Duane showed a reliability engineering test process followed a predictable pattern, The underlying basis of this process is learning, in this case, redesign where there are unexpected failures. As with any physical process, randomness is to be expected. So our understanding from this is that the key issue for reliability growth model is the degree of its representing the system reliability growing trend. Now the fact is that more and more mathematical models come out, and tend to make those models more and more complex, which raises the question, is this diversity necessary. With the discussion going on, people show the preference of choosing simpler models.
Reliability Growth and Reliability Prediction[2]
As the concept of reliability growth has the in-born character of simplicity and easy understandability, it gets real popularly used. But this popularity also brings up the problem of improper applying of it in not a few cases and conditions, which make some of the researchers feel urgent to give it a clarification as of the use of this concept.
Conditions where reliability learning curve concept seems to fit:
models a single reliability development test activity; requires failure
analysis and corrective actions as part of test activity, and applies to
equipment that operates continuously.
Reasonable application of reliability learning curve:
Determine approximate reliability test time requirements; monitor rate of
reliability improvement in test
Unreasonable use of this curve:
Predicting equipment reliability, either current or future; used to combine
different types of reliability tests
The Objectives of Reliability Growth
The process of reliability growth has one primary objective - to improve the reliability of the design through analysis and test. The degree of possible improvement possible depends on the available resources, the underlying technology of the parts, components, and subsystems, and the knowledge of the design team.
Resources are always limited, so the reliability growth process must be as efficient as possible. A collateral objective of reliability testing, indeed, of all development testing, is to validate the models and tools used in creating the design.
The underlying technology is an obvious limiting factor in the degree of improvement possible in a design.
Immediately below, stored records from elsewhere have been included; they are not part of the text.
(* ===== verification/Rand.v ===== *)
(** Rand: the random-number library sgx_rand.

    A generator is a state with operations that return a number and the next state
    ([Rng]).  What is modelled of it: the provided methods of the trait, integers in a
    range (distributions/range.rs), [choose], [shuffle] and [sample] (lib.rs), the
    generators ChaCha (chacha.rs) and XorShift (lib.rs), and reseeding
    (reseeding.rs).  Code that draws until a number fits takes fuel, the number of
    draws; [Endless] is its end.  Numbers are of the type [int_ty]. *)
From Stdlib Require Import ZArith Lia Strings.Byte.
From stdpp Require Import base numbers list option tactics.
From S2P Require Import Prelude.

(** * The trait [Rng] *)
Class Rng (R : Type) := {
  next_u32 : R -> Z * R;
  next_u64 : R -> Z * R;
  fill_bytes : nat -> R -> list byte * R
}.

(** The methods that the trait provides, from [next_u32] or [next_u64] *)
Definition default_next_u64 {R} (next_u32 : R -> Z * R) (rng : R) : Z * R :=
  let '(hi, rng) := next_u32 rng in
  let '(lo, rng) := next_u32 rng in
  (Z.lor (wrap 64 (Z.shiftl hi 32)) lo, rng).

Fixpoint fill_loop {R} (next_u64 : R -> Z * R) (n : nat) (count num : Z) (rng : R) : list byte * R :=
  match n with
  | O => ([], rng)
  | S n =>
      let '(num, count, rng) := if count =? 0 then let '(num, rng) := next_u64 rng in (num, 8, rng) else (num, count, rng) in
      let '(rest, rng) := fill_loop next_u64 n (count - 1) (Z.shiftr num 8) rng in
      (byte_of (Z.land num 0xff) :: rest, rng)
  end.
Definition default_fill_bytes {R} (next_u64 : R -> Z * R) (n : nat) (rng : R) : list byte * R :=
  fill_loop next_u64 n 0 0 rng.

(** * Outcomes of code that draws *)
Inductive out (A : Type) := Ret (a : A) | Unwound | Endless.
Arguments Ret {A}. Arguments Unwound {A}. Arguments Endless {A}.

Section draws.
Context {R : Type} `{Rng R}.

Definition G (A : Type) : Type := R -> out (A * R).
Definition g_ret {A} (a : A) : G A := fun r => Ret (a, r).
Definition g_bind {A B} (m : G A) (k : A -> G B) : G B := fun r =>
  match m r with Ret (a, r') => k a r' | Unwound => Unwound | Endless => Endless end.
Notation "'draw' x := m 'in' k" := (g_bind m (fun x => k)) (at level 200, x pattern, m at level 100, k at level 200).
Definition assert (b : bool) : G unit := fun r => if b then Ret (tt, r) else Unwound.

(** Integer types: width and sign; [cast] is [as]. *)
Record int_ty := { width : Z; sign : bool }.
Definition cast (ty : int_ty) (z : Z) : Z := if sign ty then swrap (width ty) z else wrap (width ty) z.
Definition in_ty (ty : int_ty) (z : Z) : Prop :=
  if sign ty then - 2 ^ (width ty - 1) <= z < 2 ^ (width ty - 1) else 0 <= z < 2 ^ width ty.
Definition usize : int_ty := {| width := 64; sign := false |}.
Definition u32 : int_ty := {| width := 32; sign := false |}.

(** [rng.gen::<uW>()] *)
Definition gen_unsigned (w : Z) : G Z := fun r =>
  if w <=? 32 then let '(z, r) := next_u32 r in Ret (wrap w z, r)
  else let '(z, r) := next_u64 r in Ret (z, r).

(** * Integers in a range *)
Record Range := { low : Z; range : Z; accept_zone : Z }.

Definition construct_range (ty : int_ty) (lo hi : Z) : Range :=
  let w := width ty in
  let range := wrap w (wrap w hi - wrap w lo) in
  let unsigned_max := umax w in
  let zone := unsigned_max - unsigned_max `mod` range in
  {| low := lo; range := cast ty range; accept_zone := cast ty zone |}.

(** What becomes of the word [v]: [None] is rejected. *)
Definition accept (ty : int_ty) (r : Range) (v : Z) : option Z :=
  if v <? wrap (width ty) (accept_zone r)
  then Some (cast ty (low r + cast ty (v `mod` wrap (width ty) (range r)))) else None.

Fixpoint sample_range (fuel : nat) (ty : int_ty) (r : Range) : G Z :=
  match fuel with
  | O => fun _ => Endless
  | S fuel => draw v := gen_unsigned (width ty) in match accept ty r v with Some x => g_ret x | None => sample_range fuel ty r end
  end.

Definition Range_new (ty : int_ty) (lo hi : Z) : G Range :=
  draw _ := assert (lo <? hi) in g_ret (construct_range ty lo hi).

Definition gen_range (fuel : nat) (ty : int_ty) (lo hi : Z) : G Z :=
  draw _ := assert (lo <? hi) in draw r := Range_new ty lo hi in sample_range fuel ty r.

Definition gen_weighted_bool (fuel : nat) (n : Z) : G bool :=
  if n <=? 1 then g_ret true else (draw k := gen_range fuel u32 0 n in g_ret (k =? 0)).

(** * Choosing and shuffling *)
Context {T : Type}.

Definition choose (fuel : nat) (values : list T) : G (option T) :=
  if bool_decide (values = []) then g_ret None
  else (draw k := gen_range fuel usize 0 (zlen values) in
        match values !! Z.to_nat k with Some x => g_ret (Some x) | None => fun _ => Unwound end).

(** [slice::swap]; both indices are inside. *)
Definition swap (i j : nat) (values : list T) : list T :=
  match values !! i, values !! j with
  | Some x, Some y => <[j := x]> (<[i := y]> values)
  | _, _ => values
  end.

(** The loop of [shuffle]: [i] is the number of places not yet decided. *)
Fixpoint shuffle_loop (fuel : nat) (i : nat) (values : list T) : G (list T) :=
  match i with
  | O | 1%nat => g_ret values
  | S i => draw k := gen_range fuel usize 0 (Z.of_nat i + 1) in shuffle_loop fuel i (swap i (Z.to_nat k) values)
  end.
Definition shuffle (fuel : nat) (values : list T) : G (list T) := shuffle_loop fuel (length values) values.

(** [sample]: reservoir sampling *)
Fixpoint sample_loop (fuel : nat) (amount i : Z) (elems : list T) (reservoir : list T) : G (list T) :=
  match elems with
  | [] => g_ret reservoir
  | elem :: elems =>
      draw k := gen_range fuel usize 0 (i + 1 + amount) in
      sample_loop fuel amount (i + 1) elems (<[Z.to_nat k := elem]> reservoir)
  end.
Definition sample (fuel : nat) (iter : list T) (amount : nat) : G (list T) :=
  let reservoir := take amount iter in
  if (length reservoir =? amount)%nat then sample_loop fuel (Z.of_nat amount) 0 (drop amount iter) reservoir
  else g_ret reservoir.
End draws.

(** * ChaCha *)
Definition KEY_WORDS : nat := 8.
Definition STATE_WORDS : nat := 16.
Definition CHACHA_ROUNDS : nat := 20.

Record ChaChaRng := { buffer : list Z; state : list Z; index : nat }.

Definition EMPTY : ChaChaRng :=
  {| buffer := replicate STATE_WORDS 0; state := replicate STATE_WORDS 0; index := STATE_WORDS |}.

Definition add32 (a b : Z) : Z := wrap 32 (a + b).
Definition rotate_left (z n : Z) : Z := Z.lor (wrap 32 (Z.shiftl z n)) (Z.shiftr z (32 - n)).

Definition quarter_round (a b c d : Z) : Z * Z * Z * Z :=
  let a := add32 a b in let d := rotate_left (Z.lxor d a) 16 in
  let c := add32 c d in let b := rotate_left (Z.lxor b c) 12 in
  let a := add32 a b in let d := rotate_left (Z.lxor d a) 8 in
  let c := add32 c d in let b := rotate_left (Z.lxor b c) 7 in
  (a, b, c, d).

Definition quarter_round_at (i j k l : nat) (x : list Z) : list Z :=
  let '(a, b, c, d) := quarter_round (x !!! i) (x !!! j) (x !!! k) (x !!! l) in
  <[l := d]> (<[k := c]> (<[j := b]> (<[i := a]> x))).

Definition double_round (x : list Z) : list Z :=
  let x := quarter_round_at 0 4 8 12 x in
  let x := quarter_round_at 1 5 9 13 x in
  let x := quarter_round_at 2 6 10 14 x in
  let x := quarter_round_at 3 7 11 15 x in
  let x := quarter_round_at 0 5 10 15 x in
  let x := quarter_round_at 1 6 11 12 x in
  let x := quarter_round_at 2 7 8 13 x in
  quarter_round_at 3 4 9 14 x.

Definition core (input : list Z) : list Z :=
  zip_with add32 (Nat.iter (CHACHA_ROUNDS / 2) double_round input) input.

Definition set_counter (counter_low counter_high : Z) (self : ChaChaRng) : ChaChaRng := {|
  buffer := buffer self;
  state := <[15%nat := wrap 32 (Z.shiftr counter_high 32)]> (<[14%nat := wrap 32 counter_high]>
          (<[13%nat := wrap 32 (Z.shiftr counter_low 32)]> (<[12%nat := wrap 32 counter_low]> (state self))));
  index := STATE_WORDS |}.

Definition constants : list Z := [0x61707865; 0x3320646E; 0x79622D32; 0x6B206574].

(** [init]: all sixteen words are written. *)
Definition init (key : list Z) (self : ChaChaRng) : ChaChaRng :=
  {| buffer := buffer self; state := constants ++ key ++ [0; 0; 0; 0]; index := STATE_WORDS |}.

Definition new_unseeded : ChaChaRng := init (replicate KEY_WORDS 0) EMPTY.

(** The 128-bit counter *)
Definition count_up (st : list Z) : list Z :=
  let st := <[12%nat := add32 (st !!! 12%nat) 1]> st in
  if negb (st !!! 12%nat =? 0) then st
  else let st := <[13%nat := add32 (st !!! 13%nat) 1]> st in
  if negb (st !!! 13%nat =? 0) then st
  else let st := <[14%nat := add32 (st !!! 14%nat) 1]> st in
  if negb (st !!! 14%nat =? 0) then st
  else <[15%nat := add32 (st !!! 15%nat) 1]> st.

Definition update (self : ChaChaRng) : ChaChaRng :=
  {| buffer := core (state self); state := count_up (state self); index := 0 |}.

Definition chacha_next_u32 (self : ChaChaRng) : Z * ChaChaRng :=
  let self := if (index self =? STATE_WORDS)%nat then update self else self in
  (buffer self !!! (index self `mod` STATE_WORDS)%nat,
   {| buffer := buffer self; state := state self; index := S (index self) |}).

(** [reseed]: the key is the seed, as far as it goes, then zeros. *)
Definition reseed (seed : list Z) (self : ChaChaRng) : ChaChaRng :=
  init (take KEY_WORDS seed ++ replicate (KEY_WORDS - length seed) 0) self.
Definition from_seed (seed : list Z) : ChaChaRng := reseed seed EMPTY.

#[export] Instance chacha_rng : Rng ChaChaRng := {|
  next_u32 := chacha_next_u32;
  next_u64 := default_next_u64 chacha_next_u32;
  fill_bytes := default_fill_bytes (default_next_u64 chacha_next_u32) |}.

(** * XorShift *)
Record XorShiftRng := { xs_x : Z; xs_y : Z; xs_z : Z; xs_w : Z }.

Definition xorshift_next_u32 (self : XorShiftRng) : Z * XorShiftRng :=
  let x := xs_x self in
  let t := Z.lxor x (wrap 32 (Z.shiftl x 11)) in
  let w_ := xs_w self in
  let w := Z.lxor (Z.lxor w_ (Z.shiftr w_ 19)) (Z.lxor t (Z.shiftr t 8)) in
  (w, {| xs_x := xs_y self; xs_y := xs_z self; xs_z := xs_w self; xs_w := w |}).

(** [from_seed] refuses the seed of zeros. *)
Definition xorshift_from_seed (a b c d : Z) : panics XorShiftRng :=
  if (a =? 0) && (b =? 0) && (c =? 0) && (d =? 0) then Panic
  else Done {| xs_x := a; xs_y := b; xs_z := c; xs_w := d |}.

#[export] Instance xorshift_rng : Rng XorShiftRng := {|
  next_u32 := xorshift_next_u32;
  next_u64 := default_next_u64 xorshift_next_u32;
  fill_bytes := default_fill_bytes (default_next_u64 xorshift_next_u32) |}.

(** * Reseeding *)
Class Reseeder (R S : Type) := { reseeder_reseed : S -> R -> R * S }.

Section reseeding.
Context {R S : Type} `{Rng R} `{Reseeder R S}.

Record ReseedingRng := { rng : R; generation_threshold : Z; bytes_generated : Z; reseeder : S }.

Definition ReseedingRng_new (r : R) (threshold : Z) (s : S) : ReseedingRng :=
  {| rng := r; generation_threshold := threshold; bytes_generated := 0; reseeder := s |}.

Definition reseed_if_necessary (self : ReseedingRng) : ReseedingRng :=
  if bytes_generated self >=? generation_threshold self then
    let '(r, s) := reseeder_reseed (reseeder self) (rng self) in
    {| rng := r; generation_threshold := generation_threshold self; bytes_generated := 0; reseeder := s |}
  else self.

(** [self.bytes_generated += n], then the call to the inner generator *)
Definition drawn {A} (n : Z) (call : R -> A * R) (self : ReseedingRng) : A * ReseedingRng :=
  let self := reseed_if_necessary self in
  let '(a, r) := call (rng self) in
  (a, {| rng := r; generation_threshold := generation_threshold self;
         bytes_generated := wrap 64 (bytes_generated self + n); reseeder := reseeder self |}).

#[export] Instance reseeding_rng : Rng ReseedingRng := {|
  next_u32 := drawn 4 next_u32;
  next_u64 := drawn 8 next_u64;
  fill_bytes n := drawn (Z.of_nat n) (fill_bytes n) |}.
End reseeding.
Rather than relying on a continuous series of technological breakthroughs, design engineers must focus on the fundamentals and thoroughly understand the technologies at hand.
And the understanding of the design team is another constraint on the degree of improvement possible in the reliability, or any other performance characteristic, of a product. The models and tools used in creating a design reflect the current level of understanding of the technical community. To some extent, the models and tools are always inexact. By using test results to validate the models and tools and to revise or update them when we find they are not valid, our knowledge increases and the potential improvements possible for design increase.
Although
improvement of a design's reliability is the primary objective of the
reliability growth process, it is also an important means for improving our
models and tools used in creating a design. Reliability growth testing, one
aspect of the reliability growth process, is also being used to assess the
level of product reliability being achieved. This used of RGT creates a dilemma
for the developer. From the perspective of validating and understanding the
design, failures are welcome events. They present an opportunity for learning
and improvement. From the perspective of assessment, failures are not welcome.
To help deal with this dichotomy of purpose, the ground rules of all testing
must be well defined long before testing begins.